XML Schema Validation with SQLXMLBulkLoad.3.0

  • Hi,

    I have created a DTS package with an Activex Script Task using SQLXMLBulkLoad.3.0, to import XML files into the database. Before executing the bulk load I want to validate the XML files against a Schema file. If there are any errors I want to list all these errors in a seperate file, so that I can inform the respective sender about the problems in the XML file. How do I do this?

    Note: I am using SQLServer 2000 on Windows 2003 server.

    Thanks

  • When you use SQLXMLBulkLoad the XML file will be validated against the schema file, and you can specify an error file that will record any failures including schema problems...

    Here's some code that I've recently implemented within a DTS package - I use global variables to specify things like destination database and the error file name...

    '**********************************************************************

    ' Visual Basic ActiveX Script

    '************************************************************************

    Function Main()

    Dim objSQLXMLBL ' Bulk Load Object.

    Set objSQLXMLBL = CreateObject("SQLXMLBULKLOAD.SQLXMLBulkLoad.3.0")

    ' Because we want control over the transaction, we're using the

    ' ConnectionCommand to get that control.

    Dim objConn ' ADODB.Connection for Bulk Loading

    Dim objCmd ' ADODB.Command for Bulk Loading

    dim strConn

    strConn = "Provider=SQLOLEDB;Server=(local);Database=" & DTSGlobalVariables("gv_Destination_DB").Value & ";Integrated Security=SSPI"

    Set objConn = CreateObject("ADODB.Connection")

    objConn.Open strConn

    Set objCmd = CreateObject("ADODB.Command")

    Set objCmd.ActiveConnection = objConn

    objSQLXMLBL.ConnectionCommand = objCmd ' Let, not Set for Properties

    objSQLXMLBL.Transaction = True ' Required with ConnectionCommand

    objSQLXMLBL.TempFilePath = DTSGlobalVariables("gv_Temp_Folder").Value ' Must have enough space.

    objSQLXMLBL.BulkLoad = True ' Really do it, don't just create the tables.

    ' Create a named XML Error Log file so we may see any messages.
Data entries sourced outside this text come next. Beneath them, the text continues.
(** After the [if needs_fallback] statement there is an answer, and the
    source is one of five tags. *)
Lemma settle_some (api : service) (q ctx : string) (v : view)
    (found : option string * string * bool) :
  retrieve_from v q = Ok found ->
  exists answer source ai,
    settle api q ctx found = (Some answer, source, ai) /\
    In source source_tags.
Proof.
  destruct found as [[a src] nf]. intros H.
  apply retrieve_from_shape in H
    as [[-> [Ha Hsrc]] | [-> [-> ->]]]; cbn [settle].
  - apply truthy_answer_some in Ha as [s ->].
    exists s, src, false. split; [ reflexivity | ].
    cbn in Hsrc |- *. tauto.
  - destruct (_call_gemini_api api (_build_enhanced_prompt q ctx)) as [t |].
    + destruct (truthy_opt (Some t)).
      * exists t, "Gemini", true. split; [ reflexivity | cbn; tauto ].
      * exists apology, "Fallback", false. split; [ reflexivity | cbn; tauto ].
    + exists apology, "Fallback", false. split; [ reflexivity | cbn; tauto ].
Qed.

Lemma pipeline_run :
  run =
  (found <- retrieve_from self' question ;;
   match settle (gemini w) question context found with
   | (Some answer, source, ai) =>
       db' <- chat.create (enforce_max_length w) db
                (row_of w req question answer source ai) ;;
       Ok (Response200 (session_of w req) answer source ai, db')
   | (None, _, _) => Raise IntegrityError
   end)%py.
Proof. reflexivity. Qed.

Lemma post_run :
  post w self db req =
  match run with
  | Ok (resp, db') => (resp, self', db')
  | Raise _ => (Response500 service_error, self', db)
  end.
Proof.
  unfold post. rewrite valid. reflexivity.
Qed.

Lemma create_appends (strict : bool) (t t' : chat.table)
    (row : chat.ChatConversation) :
  chat.create strict t row = Ok t' -> t' = (t ++ [row])%list.
Proof.
  unfold chat.create. destruct (_ && _); [ discriminate | ].
  now intros [= <-].
Qed.

(** The steps of the guarded block that can raise are the retrieval and
    the insertion of the row. *)
Lemma run_raises (e : exn) :
  run = Raise e <->
  (retrieve_from self' question = Raise e \/
   exists found answer source ai,
     retrieve_from self' question = Ok found /\
     settle (gemini w) question context found = (Some answer, source, ai) /\
     chat.create (enforce_max_length w) db
       (row_of w req question answer source ai) = Raise e).
Proof.
  rewrite pipeline_run. split.
  - destruct (retrieve_from self' question) as [found | e'] eqn:Hr;
      cbn [bind].
    + destruct (settle_some (gemini w) question context self' found Hr)
        as [answer [source [ai [Hs _]]]].
      rewrite Hs.
      destruct (chat.create _ _ _) as [t' | e'] eqn:Hc; cbn [bind];
        [ discriminate | ].
      intros [= ->]. right. exists found, answer, source, ai. auto.
    + intros [= ->]. now left.
  - intros [H | [found [answer [source [ai [H1 [H2 H3]]]]]]].
    + rewrite H. reflexivity.
    + rewrite H1. cbn [bind]. rewrite H2, H3. reflexivity.
Qed.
    objSQLXMLBL.ErrorLogFile = DTSGlobalVariables("gv_Error_File_Name").Value

    objSQLXMLBL.ForceTableLock = True ' For better performance.

    objSQLXMLBL.CheckConstraints = True ' Do the foreign key checking

    objSQLXMLBL.KeepIdentity = True ' The default we don't want new values

    objSQLXMLBL.KeepNulls = True ' Don't use column defaults

    objConn.BeginTrans ' Start a transaction

    objSQLXMLBL.Execute DTSGlobalVariables("gv_XSD_File").Value, DTSGlobalVariables("gv_XML_File").Value

    ' Commit only if there are no errors. Otherwise rollback.

    If Err.Number = 0 Then

    objConn.CommitTrans ' Finalize the result

    Set objCmd = Nothing

    objConn.Close ' Close before setting to Nothing

    Set objCmd = Nothing

    Set objSQLXMLBL = Nothing ' free the object.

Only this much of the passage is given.